I'm guessing that we've all been guilty of not giving appreciation when we should.  From big things like forgetting to say thanks to a friend that took time out of their day to help us with a trouble of our own to not passing along our gratitude to the chef that made us the best steak that we've eaten in quite awhile.

The thing with appreciation is that it doesn't cost much.  It costs a few seconds of your time in most cases.  In some cases it may require us to swallow our pride and say, "Thanks.  I couldn't have done it without you."

But the reward is monumental.  If someone has ever expressed true appreciation to you for something that you've done, you know what I mean.  It's encouraging to hear that you've done something that made someone else feel good.  It has the power to change someone's day or even their week.

If done correctly, appreciation costs little and gives much back to the world.  Tell someone thanks today.  And most of all, mean it.

Tuesday, May 15, 2012

My take on Mother's Day

Another Mother's Day has come and gone.  I'm not against flowers, cards and compliments when it comes to Mother's Day.  It's just that I don't think it's enough.  The flowers smell great... for a week, at best.  The card, which was most likely written by someone else, gets put in a box or in the garbage.  And the compliments boost your spirits for awhile, but slowly fade.

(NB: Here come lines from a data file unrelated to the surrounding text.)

(** * arcane-python: the structural interface checks and the Action classes

    A shallow embedding of [interfaces/base_for_async_and_sync_subclasshook.py]:
    the [__subclasshook__] capability checks of [LinkInterface],
    [RegistryInterface], [ActionInterface], [DownloadInterface] and
    [UploadInterface], on the set of a candidate's attributes and on
    candidates whose attribute lookup can raise; the behaviour slot of
    [AbstractAction] and [AbstractAsyncAction] ([__init__], the [__behavior__]
    property, [__call__], [__await__] and [_gen_wrapper]); [decode_uri] of
    [AbstractLinkParser]; and of [memoize] in
    [io_processing/json_config_load_once.py]. *)

From Stdlib Require Import ZArith String List.
From stdpp Require Import base option list strings gmap fin_maps.

Local Open Scope string_scope.
Local Open Scope list_scope.
Set Warnings "-register-all".

(** ** Python values *)

(** The values the module manipulates.  A function written with [def] or
    [lambda] is named by a number and gets its meaning from the [Program]
    below; the closures the module itself creates are constructors of their
    own, holding what they capture. *)
Inductive value : Type :=
| VNone
| VNotImplemented
| VBool (b : bool)
| VInt (z : Z)
| VStr (s : string)
| VFunc (f : nat)                      (* def f(...) / lambda ...: ... *)
| VCoroFunc (f : nat)                  (* async def f(...) *)
| VCoroutine (fn : value) (args : list value) (kwargs : list (string * value))
                                       (* the coroutine object a call of fn returns *)
| VLambdaNotImplemented                (* lambda: NotImplemented *)
| VDefault                             (* async def default(): return NotImplemented *)
| VGeneric (Func : value) (Partial_Args : list value)
           (Partial_Kwargs : list (string * value)).
                                       (* _generic, closed over _gen_wrapper's arguments *)

(** A [**kwargs] dictionary: string keys in insertion order. *)
Abbreviation kwargs := (list (string * value)).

We, as husbands and children, need to do better than that.  Given the jobs that mother's do, you couldn't afford to pay a mother the salary that she deserves.  How much does a personal chef make these days?  How about a cab driver that takes you everywhere you want to go and waits on you while you're there?  What about a maid?  Or someone that's on call every hour of the night and day to take care of the kids when they're sick?  None of us could afford the services that Mom's provide.  The good news for us is that I don't think Mom's want paid with money when we can give them something far more valuable and long-lasting.

Buy the flowers and cards again next year if she wishes.  There's nothing wrong with that.  But, on top of the tangible gifts, give them what they really deserve.  Get up extra early in the morning and make her coffee.  Stay up extra late and take care of the dishes.  Offer to get up in the middle of the night when the kids are sick.  Take the kids off her hands for a few hours so she can relax.  Make her an appointment to go to the spa... and make it possible for her to keep it.  These are the things that I think Mom's REALLY want.  They want to know we care.  They want to know that we realize how much work they put into making everyone's lives run smoothly.

There are three more groups of people that have a special place in my heart:

  1. Single Mom's: Regardless of what led to your situation, you have a tough road.  Hang in there.  Keep your head up.  Keep making the tough decisions.  We as a church need to do more to help single mom's.  If you know a single mom, do something to help.  Do it today.
  2. Those that have lost their Mom: I lost my grandmother a few years ago on Mother's Day.  It was a very bittersweet day.  For my Mom, it had to be heartbreaking.  Take the emotion that you have surrounding that situation and pour it into someone special in your life.  You won't regret it.
  3. Those that want to be Mom's, but can't: My heart truly aches for you.  Mother's Day must be especially hard.  But don't be disappointed by your situation.  Being a "Mom" is not simply a matter of biology and genetics.  Being a "Mom" is a mindset.  It's a passion for caring.  There are thousands of kids that need a mom, both through adoption and programs like Big Brothers/Big Sisters.  Don't let your disappointment steal your passion.  Be a "Mom."  The real kind.  The kind that comes through hard work and not genetics.  And be proud of the people that you touch.  You are loved.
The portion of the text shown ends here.